Finalmente, en 1997 la OTAN y Rusia firman el Acta fundacional de relaciones, cooperación y seguridad. Ambas partes afirmaban que no se veían como adversarios y se comprometían a construir una paz estable y duradera en el ámbito euroatlántico basada en los principios de la democracia y de la seguridad cooperativa.

El futuro de la paz y de la seguridad en Europa

A pesar de las declaraciones y compromisos, las relaciones de Occidente con Rusia se han ido deteriorando a lo largo de las últimas décadas. La OTAN se amplió, en 1999 primero y en 2004 después, con 10 nuevos miembros de la antigua órbita soviética. Y en 2008, el entonces secretario general de la OTAN, Jaap de Hoop Scheffer, hizo la oferta desafortunada para la futura incorporación de Ucrania y de Georgia, uno de los gestos que ahora han servido en Putin de excusa para invadir Ucrania.

Si Putin no hubiera atacado a Ucrania, la crisis con Rusia habría sido una buena razón para una revisión crítica del papel de la OTAN y de la arquitectura de seguridad de Europa. A pesar de los acuerdos internacionales, en los últimos años se ha producido una escalada en el gasto militar, y la Unión Europea está adoptando un lenguaje y unas medidas que le alejan de su compromiso con la primacía de los valores democráticos y de los derechos humanos.

Ahora, sin embargo, la guerra de Ucrania hace inviable, al menos en el corto plazo, volver a poner sobre la mesa las propuestas de desarme y de desmilitarización; al contrario: el presidente ruso conseguirá reforzar la OTAN, y la opinión pública europea se preguntará por qué no hacer frente a Putin con el poder de las armas.

El futuro inmediato es imprevisible.
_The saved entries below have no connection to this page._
(* ===== verification/GrammarTypes.v ===== *)
(** * Paths, types and patterns

    [paths.rs], [types.rs] and [patterns.rs] of [crates/mty-syntax/src/parser/].
    The productions of the grammar call each other; the record [Calls] holds
    the five productions through which every cycle goes.  A production takes
    a [Calls] and calls those five through it, and [GrammarExprs.grammar] ties
    the knot with fuel. *)

From stdpp Require Import base list strings numbers.
From S2P Require Import Prelude ParserCore.

(** [PrimaryShape] of [exprs.rs]: may a postfix [(args)] follow? *)
Inductive PrimaryShape : Set := Callable | NonCallable.

#[export] Instance PrimaryShape_eq_dec : EqDecision PrimaryShape.
Proof. solve_decision. Defined.

Record Calls := mkCalls {
  type_expr : P bool;
  expr_bp : nat → P (option PrimaryShape);
  unary_or_primary : P (option PrimaryShape);
  pattern : P bool;
  block : P unit
}.

(** [can_start_expr] of [exprs.rs] *)
Definition can_start_expr (k : SyntaxKind) : bool :=
  match k with
  | INT_LITERAL | HEX_INT_LITERAL | BIN_INT_LITERAL | OCT_INT_LITERAL | FLOAT_LITERAL
  | STRING_LITERAL | CHAR_LITERAL | TRUE_KW | FALSE_KW | DURATION_LITERAL | SIZE_LITERAL
  | HTML_LITERAL | IDENT | SELF_KW | L_PAREN | L_BRACK | L_BRACE | MINUS | BANG | STAR | AMP
  | MOVE_KW | SPAWN_KW | IF_KW | MATCH_KW | FOR_KW | WHILE_KW | LOOP_KW | RETURN_KW | BREAK_KW
  | CONTINUE_KW | UNSAFE_KW | ARENA_KW | TASK_KW | SANDBOX_KW | DETACH_KW | JOIN_KW | FN_KW
  | RUN_KW => true
  | _ => false
  end.

(** [while p.eat(sep) { if p.at(close) { break; } elem(p); }] *)
Definition sep_list {A} (sep close : SyntaxKind) (elem : P A) : P unit :=
  while_ (b ← eat sep;
          if b : bool then
            r ← at_kind close;
            if r : bool then mret false else elem;; mret true
          else mret false).

(** [while p.eat(sep) { elem(p); }] *)
Definition sep_list1 {A} (sep : SyntaxKind) (elem : P A) : P unit :=
  while_ (b ← eat sep; if b : bool then elem;; mret true else mret false).

(** [if !p.at(close) { elem(p); while p.eat(COMMA) { ... } }] *)
Definition comma_list {A} (close : SyntaxKind) (elem : P A) : P unit :=
  b ← at_kind close;
  if b : bool then mret tt else elem;; sep_list COMMA close elem.

(** The non-progress guard that ends many loop bodies:
    [if p.pos == before { p.error(msg); p.bump_any(); p.skip_trivia(); }] *)
Definition progress_guard (before : nat) (msg : string) : P unit :=
  now ← gets pos;
  if now =? before then error msg;; bump_any;; skip_trivia else mret tt.

(** [while !p.at(close) && !p.at(EOF) { body }] *)
Definition until_ (close : SyntaxKind) (body : P unit) : P unit :=
  while_ (a ← at_kind close; e ← at_kind EOF;
          if negb a && negb e then body;; mret true else mret false).

Module Paths.
Section paths.
Context (c : Calls).

(** [types::generic_args] *)
Definition generic_arg : P unit :=
  start_node GENERIC_ARG;; type_expr c;; finish_node.

Definition generic_args : P unit :=
  start_node GENERIC_ARG_LIST;;
  bump L_BRACK;;
  skip_trivia;;
  comma_list R_BRACK generic_arg;;
  expect R_BRACK;;
  finish_node;;
  skip_trivia.

Definition segment : P unit :=
  start_node PATH_SEGMENT;;
  start_node NAME_REF;;
  bump IDENT;;
  finish_node;;
  (b ← at_kind COLON_COLON;
   k ← peek_n 1;
   if b && kind_eqb k L_BRACK then bump COLON_COLON;; generic_args else mret tt);;
  finish_node.

Definition path : P bool :=
  b ← at_kind IDENT;
  if negb b then mret false else
  start_node PATH;;
  segment;;
  skip_trivia;;
  while_ (d ← at_kind DOT;
          k ← peek_n 1;
          if d && kind_eqb k IDENT
          then bump DOT;; skip_trivia;; segment;; skip_trivia;; mret true
          else mret false);;
  finish_node;;
  mret true.

Definition name : P bool :=
  b ← at_kind IDENT;
  if negb b then mret false else
  start_node NAME;; bump IDENT;; finish_node;; skip_trivia;; mret true.

Definition name_or_keyword : P bool :=
  k ← peek;
  if negb (kind_eqb k IDENT) && negb (is_keyword k) then mret false else
  start_node NAME;; bump_any;; finish_node;; skip_trivia;; mret true.

End paths.
End Paths.

Module Types.
Import Paths.
Section types.
Context (c : Calls).

Definition dyn_type : P unit :=
  start_node TYPE_DYN;;
  bump DYN_KW;;
  skip_trivia;;
  (b ← at_kind IDENT;
   if b : bool then path c;; mret tt else error "expected trait name after `dyn`");;
  finish_node;;
  skip_trivia.

Definition ptr : P unit :=
  start_node TYPE_BORROW;; bump STAR;; skip_trivia;; type_expr c;; finish_node;; skip_trivia.

Definition borrow : P unit :=
  start_node TYPE_BORROW;;
  bump AMP;;
  skip_trivia;;
  eat MUT_KW;;
  type_expr c;;
  finish_node;;
  skip_trivia.

Definition tuple_type : P unit :=
  start_node TYPE_TUPLE;;
  bump L_PAREN;;
  skip_trivia;;
  comma_list R_PAREN (type_expr c);;
  expect R_PAREN;;
  finish_node;;
  skip_trivia.

Definition expr : P bool := r ← expr_bp c 0; mret (bool_decide (is_Some r)).

Definition array : P unit :=
  start_node TYPE_ARRAY;;
  bump L_BRACK;;
  skip_trivia;;
  type_expr c;;
  (b ← eat SEMI; if b : bool then expr;; mret tt else mret tt);;
  expect R_BRACK;;
  finish_node;;
  skip_trivia.

Definition fn_type : P unit :=
  start_node TYPE_FN;;
  bump FN_KW;;
  skip_trivia;;
  expect L_PAREN;;
  comma_list R_PAREN (type_expr c);;
  expect R_PAREN;;
  (b ← eat THIN_ARROW; if b : bool then type_expr c;; mret tt else mret tt);;
  finish_node;;
  skip_trivia.

(** [char::is_lowercase] or an underscore; [IDENT] tokens are ASCII. *)
Definition first_lower (text : string) : bool :=
  match text with
  | String a _ => is_ascii_lowercase a || Ascii.eqb a (Ascii.ascii_of_nat 95)
  | EmptyString => false
  end.

(** The walk over the brace body in [peeks_as_effect_row_clause]. *)
Fixpoint effect_row_walk (l : list Token) (depth : Z) (first_ident_lower : option bool) : bool :=
  match l with
  | [] => default false first_ident_lower
  | t :: l' =>
      let next d f :=
        if kind_eqb (t_kind t) EOF then default false f else effect_row_walk l' d f in
      let keyword_or_skip :=
        if (depth =? 0)%Z && bool_decide (first_ident_lower = None) && is_keyword (t_kind t)
        then next depth (Some true) else next depth first_ident_lower in
      match t_kind t with
      | L_BRACE | L_PAREN | L_BRACK => next (depth + 1)%Z first_ident_lower
      | R_BRACE =>
          if (depth =? 0)%Z then default false first_ident_lower
          else next (depth - 1)%Z first_ident_lower
      | R_PAREN | R_BRACK => next (depth - 1)%Z first_ident_lower
      | PIPE => if (depth =? 0)%Z then true else keyword_or_skip
      | IDENT =>
          if (depth =? 0)%Z && bool_decide (first_ident_lower = None)
          then next depth (Some (first_lower (t_text t))) else keyword_or_skip
      | _ => keyword_or_skip
      end
  end.

Definition peeks_as_effect_row_clause : P bool :=
  gets (λ s,
    let i := nontrivia_index (tokens s) (pos s + 1) in
    match tokens s !! i with
    | Some t => if kind_eqb (t_kind t) L_BRACE
                then effect_row_walk (drop (S i) (tokens s)) 0 None else false
    | None => false
    end).

Definition path_type : P unit :=
  cp ← checkpoint;
  start_node TYPE_PATH;;
  path c;;
  (b ← at_kind L_BRACK; if b : bool then generic_args c else mret tt);;
  finish_node;;
  b ← at_kind BANG;
  e ← peeks_as_effect_row_clause;
  if b && e then skip_trivia else
  (b ← at_kind BANG;
   if b : bool then
     start_node_at cp TYPE_RESULT_SUGAR;;
     bump BANG;;
     skip_trivia;;
     (l ← eat L_BRACE;
      if l : bool then
        start_node TYPE_UNION;;
        type_expr c;;
        sep_list COMMA R_BRACE (type_expr c);;
        expect R_BRACE;;
        finish_node
      else type_expr c;; mret tt);;
     finish_node
   else mret tt);;
  skip_trivia.

Definition type_expr_body : P bool :=
  skip_trivia;;
  k ← peek;
  match k with
  | AMP => borrow;; mret true
  | STAR => ptr;; mret true
  | L_PAREN => tuple_type;; mret true
  | L_BRACK => array;; mret true
  | FN_KW => fn_type;; mret true
  | DYN_KW => dyn_type;; mret true
  | IDENT => path_type;; mret true
  | _ => mret false
  end.

(** The inner [fn param] of [generic_params]. *)
Definition generic_param : P unit :=
  start_node GENERIC_PARAM;;
  name;;
  (b ← eat COLON;
   if b : bool then type_expr c;; sep_list1 PLUS (type_expr c) else mret tt);;
  finish_node;;
  skip_trivia.

Definition generic_params : P unit :=
  b ← at_kind L_BRACK;
  if negb b then mret tt else
  start_node GENERIC_PARAM_LIST;;
  bump L_BRACK;;
  skip_trivia;;
  comma_list R_BRACK generic_param;;
  expect R_BRACK;;
  finish_node;;
  skip_trivia.

Definition parse_one_row_var : P unit :=
  k ← peek;
  if kind_eqb k IDENT || is_keyword k then
    start_node EFFECT_ROW_VAR;; name_or_keyword;; finish_node;; skip_trivia
  else error "expected row variable identifier after `|`".

Definition effect_row_tail : P unit :=
  start_node EFFECT_ROW_TAIL;;
  bump PIPE;;
  skip_trivia;;
  parse_one_row_var;;
  sep_list1 COMMA (skip_trivia;; parse_one_row_var);;
  finish_node;;
  skip_trivia.

Definition effect_name : P unit :=
  start_node EFFECT_NAME;; name_or_keyword;; finish_node;; skip_trivia.

Definition effect_clause_keyword : P unit :=
  start_node EFFECT_CLAUSE;;
  bump EFFECT_KW;;
  skip_trivia;;
  comma_list PIPE name_or_keyword;;
  (b ← at_kind PIPE; if b : bool then effect_row_tail else mret tt);;
  finish_node;;
  skip_trivia.

Definition effect_clause_bang : P unit :=
  start_node EFFECT_CLAUSE;;
  bump BANG;;
  skip_trivia;;
  (k ← peek;
   if kind_eqb k L_BRACE then
     start_node EFFECT_SET;;
     bump L_BRACE;;
     skip_trivia;;
     (k ← peek;
      if negb (kind_eqb k R_BRACE) && negb (kind_eqb k PIPE) then
        effect_name;;
        while_ (b ← eat COMMA;
                if b : bool then
                  k ← peek;
                  if kind_eqb k R_BRACE || kind_eqb k PIPE then mret false
                  else effect_name;; mret true
                else mret false)
      else mret tt);;
     (b ← at_kind PIPE; if b : bool then effect_row_tail else mret tt);;
     expect R_BRACE;;
     finish_node
   else if kind_eqb k IDENT || is_keyword k then
     start_node EFFECT_ROW_VAR;; name_or_keyword;; finish_node;; skip_trivia
   else error "expected `{` or row variable after `!` in effect clause");;
  finish_node;;
  skip_trivia.

Definition effect_clause : P unit :=
  b ← at_kind EFFECT_KW;
  if b : bool then effect_clause_keyword else
  b ← at_kind BANG;
  if b : bool then effect_clause_bang else mret tt.

End types.
End Types.

Module Patterns.
Import Paths.
Section patterns.
Context (c : Calls).

Definition literal : P unit :=
  start_node LITERAL_PAT;; bump_any;; finish_node;; skip_trivia.

Definition binding : P unit :=
  start_node BINDING_PAT;;
  name;;
  (b ← eat AT; if b : bool then pattern c;; mret tt else mret tt);;
  finish_node;;
  skip_trivia.

Definition wildcard : P unit :=
  start_node WILDCARD_PAT;; bump IDENT;; finish_node;; skip_trivia.

Definition ref_pat : P unit :=
  start_node REF_PAT;;
  bump AMP;;
  skip_trivia;;
  eat MUT_KW;;
  pattern c;;
  finish_node;;
  skip_trivia.

Definition tuple_pat : P unit :=
  start_node TUPLE_PAT;;
  bump L_PAREN;;
  skip_trivia;;
  comma_list R_PAREN (pattern c);;
  expect R_PAREN;;
  finish_node;;
  skip_trivia.

Definition field_pat : P unit :=
  skip_trivia;;
  name;;
  (b ← eat COLON; if b : bool then pattern c;; mret tt else mret tt).

Definition path_headed : P unit :=
  cp ← checkpoint;
  path c;;
  skip_trivia;;
  (b ← eat L_PAREN;
   if b : bool then
     start_node_at cp ENUM_PAT;;
     comma_list R_PAREN (pattern c);;
     expect R_PAREN;;
     finish_node
   else
     b ← eat L_BRACE;
     if b : bool then
       start_node_at cp STRUCT_PAT;;
       comma_list R_BRACE field_pat;;
       expect R_BRACE;;
       finish_node
     else start_node_at cp ENUM_PAT;; finish_node);;
  skip_trivia.

Definition pattern_body : P bool :=
  skip_trivia;;
  cp ← checkpoint;
  k ← peek;
  ok ← match k with
       | IDENT =>
           text ← cur_text;
           if String.eqb text "_" then wildcard;; mret true else
           n ← next_nontrivia_kind 1;
           if kind_in n [L_PAREN; L_BRACE; DOT] then path_headed;; mret true
           else binding;; mret true
       | INT_LITERAL | HEX_INT_LITERAL | BIN_INT_LITERAL | OCT_INT_LITERAL | FLOAT_LITERAL
       | STRING_LITERAL | CHAR_LITERAL | TRUE_KW | FALSE_KW => literal;; mret true
       | AMP => ref_pat;; mret true
       | L_PAREN => tuple_pat;; mret true
       | _ => mret false
       end;
  if negb ok then mret false else
  k ← peek;
  (if kind_eqb k DOT_DOT || kind_eqb k DOT_DOT_EQ then
     start_node_at cp RANGE_PAT;;
     bump_any;;
     skip_trivia;;
     pattern c;;
     finish_node
   else mret tt);;
  mret true.

End patterns.
End Patterns.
Lo que está claro es que la palabra de Putin no tiene ninguna credibilidad y quizás habrá que esperar su defenestración política hasta que se pueda reanudar la vía del diálogo y de la cooperación, aprendiendo de los errores del pasado y construyendo una nueva arquitectura de paz y de seguridad lo suficientemente sólida para evitar la desestabilización que pueden provocar líderes desbocados.

Artículo publicado originalmente en catalán en Crític el 25 de febrero de 2022.